(** * More runs on sample data *)

Example class_names_of_the_deit_notebook :
  n_classes = 16
  /\ dict_get String.eqb "invoice" label2idx = Some 11
  /\ dict_get Nat.eqb 11 idx2label = Some "invoice"
  /\ map snd label2idx = seq 0 16.
Proof. repeat split. Qed.

Example lightgbm_predictions :
  predict_proba sample_predict tt = [[(1 - (3 # 4))%Q; 3 # 4]; [(1 - (1 # 4))%Q; 1 # 4]]
  /\ y_pred sample_predict tt = [1; 0].
Proof. split; reflexivity. Qed.

Lemma X2_ordering_is_idempotent_witness :
  pin_first_sort_rest ["Baseline"; "CW"; "ReducedX"; "ClassWiseReducedLongName"]
  = Ok ["Baseline"; "CW"; "ReducedX"; "ClassWiseReducedLongName"].
Proof.
  apply (X2_ordering_is_idempotent
           ["Baseline"; "ReducedX"; "ClassWiseReducedLongName"; "CW"]).
  reflexivity.
Defined.

Lemma X4_experiment_stays_in_its_directory_witness :
  lookup_file (OUTPUT_DIR // "combined_results" // "ece_results_summary_absolute.csv")
              (files world_after_deit)
  = lookup_file (OUTPUT_DIR // "combined_results" // "ece_results_summary_absolute.csv")
                (files empty_world).
Proof.
  apply (X4_experiment_stays_in_its_directory DeiT sample_results [] empty_world).
  intros name H. discriminate H.
Defined.

Lemma X6_no_results_file_nothing_written_witness :
  combine_results create_summary_table_with_absolute_values_and_stddev
                  create_summary_table_with_relative_change_and_stddev
                  empty_world
  = (Err ValueError, empty_world).
Proof.
  apply X6_no_results_file_nothing_written.
  intros p H. simpl in H. contradiction.
Defined.

Lemma X7_all_rows_filtered_nothing_written_witness :
  combine_results create_summary_table_with_absolute_values_and_stddev
                  create_summary_table_with_relative_change_and_stddev
                  world_of_dropped_rows
  = (Err IndexError, world_of_dropped_rows).
Proof.
  apply (X7_all_rows_filtered_nothing_written _ _ _ [condition_row; weighted_row]).
  - reflexivity.
  - intros r [<-|[<-|[]]].
    + left. left. reflexivity.
    + right. exists "Class-wise "%string, "WEIGHTED"%string, ""%string.
      split; reflexivity.
Defined.

Lemma X8_combining_leaves_the_results_files_witness :
  lookup_file (OUTPUT_DIR // "deit_rvl_cdip" // "results.csv")
              (files (snd (combine_results
                             create_summary_table_with_absolute_values_and_stddev
                             create_summary_table_with_relative_change_and_stddev
                             world_after_deit)))
  = lookup_file (OUTPUT_DIR // "deit_rvl_cdip" // "results.csv") (files world_after_deit).
Proof.
  apply (X8_combining_leaves_the_results_files
           create_summary_table_with_absolute_values_and_stddev
           create_summary_table_with_relative_change_and_stddev
           world_after_deit).
  reflexivity.
Defined.

Lemma X9_combining_twice_changes_nothing_witness :
  files (snd (combine_results
                create_summary_table_with_absolute_values_and_stddev
                create_summary_table_with_relative_change_and_stddev
                (snd (combine_results
                        create_summary_table_with_absolute_values_and_stddev
                        create_summary_table_with_relative_change_and_stddev
                        world_after_deit))))
  = files (snd (combine_results
                  create_summary_table_with_absolute_values_and_stddev
                  create_summary_table_with_relative_change_and_stddev
                  world_after_deit)).
Proof.
  apply (X9_combining_twice_changes_nothing
           create_summary_table_with_absolute_values_and_stddev
           create_summary_table_with_relative_change_and_stddev
           world_after_deit).
  vm_compute. repeat constructor; simpl; intuition discriminate.
Defined.

Lemma X10_plots_do_not_depend_on_the_summary_helpers_witness :
  lookup_file (OUTPUT_DIR // "combined_results" // "evaluation_ECE_multiple.eps")
              (files (snd (combine_results
                             create_summary_table_with_absolute_values_and_stddev
                             create_summary_table_with_relative_change_and_stddev
                             world_after_deit)))
  = lookup_file (OUTPUT_DIR // "combined_results" // "evaluation_ECE_multiple.eps")
                (files (snd (combine_results failing_summary failing_summary
                                             world_after_deit))).
Proof.
  apply (proj2 (X10_plots_do_not_depend_on_the_summary_helpers
                  create_summary_table_with_absolute_values_and_stddev
                  create_summary_table_with_relative_change_and_stddev
                  failing_summary failing_summary world_after_deit)).
  simpl. intuition discriminate.
Defined.

Lemma X13_rf_rows_go_to_one_plotting_call_witness :
  let r := rf_row "Synthetic Balanced" "BetaCalibration" "Baseline" "ECE" in
  let w' := snd (random_forest_synthetic rf_balanced_sample rf_imbalanced_sample
                                         empty_world) in
  exists c1 c2 c3,
    plot_calls w' = plot_calls empty_world ++ [c1; c2; c3]
    /\ (In r (plot_df c1) /\ ~ In r (plot_df c2) /\ ~ In r (plot_df c3)
        \/ ~ In r (plot_df c1) /\ In r (plot_df c2) /\ ~ In r (plot_df c3)
        \/ ~ In r (plot_df c1) /\ ~ In r (plot_df c2) /\ In r (plot_df c3))
    /\ (In r (plot_df c1) ->
        forall q df hue_order,
          lookup_file q (files w') = Some (PlotFile df hue_order) ->
          lookup_file q (files empty_world) = Some (PlotFile df hue_order) \/ ~ In r df).
Proof.
  apply (X13_rf_rows_go_to_one_plotting_call
           rf_balanced_sample rf_imbalanced_sample empty_world
           (rf_row "Synthetic Balanced" "BetaCalibration" "Baseline" "ECE")).
  - reflexivity.
  - simpl. left. reflexivity.
  - discriminate.
  - discriminate.
  - left. reflexivity.
Defined.

Lemma X14_booster_probabilities_are_complementary_witness :
  nth_error (y_pred sample_predict tt) 0 = Some 1.
Proof.
  destruct (X14_booster_probabilities_are_complementary
              unit sample_predict tt 0 (3 # 4) eq_refl)
    as (row & _ & _ & _ & _ & _ & _ & Hone & _).
  apply Hone. reflexivity.
Defined.

Lemma X15_lightgbm_notebook_stops_at_unbound_name_witness :
  first_cells (Experiment_of LightGBM) ["repository"; "notebooks"] (mkKernel [] [])
  = Err (Raised "NameError: name 'Path' is not defined").
Proof.
  apply (proj1 (X15_lightgbm_notebook_stops_at_unbound_name
                  ["repository"; "notebooks"] (mkKernel [] []))).
  simpl. intros H. exact H.
Defined.

Lemma X16_inverted_dict_looks_up_backwards_witness :
  dict_get Nat.eqb 15 idx2label = Some "memo".
Proof.
  apply (proj2 (X16_inverted_dict_looks_up_backwards
                  String.eqb Nat.eqb String.eqb_eq Nat.eqb_eq
                  label2idx_items "memo" 15)).
  - exact (seq_NoDup 16 0).
  - reflexivity.
Defined.

Lemma X17_images_and_labels_stay_aligned_witness :
  length ["a.png"; "b.png"] = length [3%Z; 3%Z]
  /\ Forall2 (fun image label =>
                exists line relative_image_path label_text,
                  In line (concat sample_label_files)
                  /\ sample_split line = [relative_image_path; label_text]
                  /\ image = relative_image_path
                  /\ true = true
                  /\ sample_opens image = true
                  /\ sample_int label_text = Ok label)
             ["a.png"; "b.png"] [3%Z; 3%Z].
Proof.
  apply (X17_images_and_labels_stay_aligned
           sample_split sample_int string (fun p => p) (fun _ => true) sample_opens
           sample_label_files).
  reflexivity.
Defined.

Lemma X12_combined_plots_show_kept_rows_only_witness :
  exists new_calls,
    plot_calls (snd (combine_results
                       create_summary_table_with_absolute_values_and_stddev
                       create_summary_table_with_relative_change_and_stddev
                       world_after_deit))
    = plot_calls world_after_deit ++ new_calls
    /\ forall c, In c new_calls ->
                 forall v, In v (plot_hue_order c) ->
                           ~ occurs_in_any_case "weighted" v.
Proof.
  destruct (X12_combined_plots_show_kept_rows_only
              create_summary_table_with_absolute_values_and_stddev
              create_summary_table_with_relative_change_and_stddev
              world_after_deit)
    as (new_calls & Hcalls & Hall).
  exists new_calls. split; [exact Hcalls|].
  intros c Hc. apply (Hall c Hc).
Defined.
(* ------------------------------------------------------------------ *)
(** ** Witnesses of the further properties *)

Lemma resolveKey_modifier_parts_witness :
  includes "ctrl" "+" = false /\ includes "shift" "+" = false /\
  includes "constructor" "+" = false /\
  resolveKey "ctrl+shift+a" = inl (UnknownKey "shift") /\
  resolveKey "ctrl+constructor"
    = inr (KeyCodeInheritedMod "function Object() { [native code] }" ModControl).
Proof.
  assert (H1 : includes "ctrl" "+" = false) by reflexivity.
  assert (H2 : includes "shift" "+" = false) by reflexivity.
  assert (H3 : includes "constructor" "+" = false) by reflexivity.
  destruct (resolveKey_modifier_parts "ctrl" "shift" "a" H1 H2) as [E1 E2].
  destruct (resolveKey_modifier_parts "ctrl" "constructor" "" H1 H3) as [_ E3].
  split; [exact H1 | split; [exact H2 | split; [exact H3 | split]]].
  - change "ctrl+shift+a"%string with ("ctrl" ++ "+" ++ "shift" ++ "+" ++ "a")%string.
    rewrite E1, E2. reflexivity.
  - change "ctrl+constructor"%string with ("ctrl" ++ "+" ++ "constructor")%string.
    rewrite E3. reflexivity.
Defined.

Lemma modified_char_unescaped_witness :
  includes "ctrl" "+" = false /\ dq <> plus_char /\
  modifierClause (toLowerCase "ctrl") = Some ModControl /\
  resolveKey ("ctrl" ++ "+" ++ String dq "") = inr (KeystrokeMod (String dq "") ModControl) /\
  decodeLiteral (String dq (String dq "")) <> Some (String dq "", ""%string).
Proof.
  assert (H1 : includes "ctrl" "+" = false) by reflexivity.
  assert (H2 : dq <> plus_char) by discriminate.
  assert (H3 : modifierClause (toLowerCase "ctrl") = Some ModControl) by reflexivity.
  destruct (modified_char_unescaped "ctrl" dq ModControl "" H1 H2 H3) as [Hr Hiff].
  split; [exact H1 | split; [exact H2 | split; [exact H3 | split; [exact Hr |]]]].
  intros H. apply Hiff in H. destruct H as [H _]. apply H. reflexivity.
Defined.

Lemma parseListOutput_blank_line_witness :
  parseListOutput ("session_name=a" ++ String newline ("  " ++ String newline "session_name=b"))
    = [parseLine "session_name=a"; mkSession "" None None; parseLine "session_name=b"]%string.
Proof.
  apply parseListOutput_blank_line;
    try discriminate; try reflexivity; repeat (constructor || discriminate).
Defined.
**********
Transcribe each line of the data above, unaltered, from the one where "forall v, In" appears to the one where "as (new_calls & Hcalls & Hall)." appears, inclusive of both.

SOLUTION
                 forall v, In v (plot_hue_order c) ->
                           ~ occurs_in_any_case "weighted" v.
Proof.
  destruct (X12_combined_plots_show_kept_rows_only
              create_summary_table_with_absolute_values_and_stddev
              create_summary_table_with_relative_change_and_stddev
              world_after_deit)
    as (new_calls & Hcalls & Hall).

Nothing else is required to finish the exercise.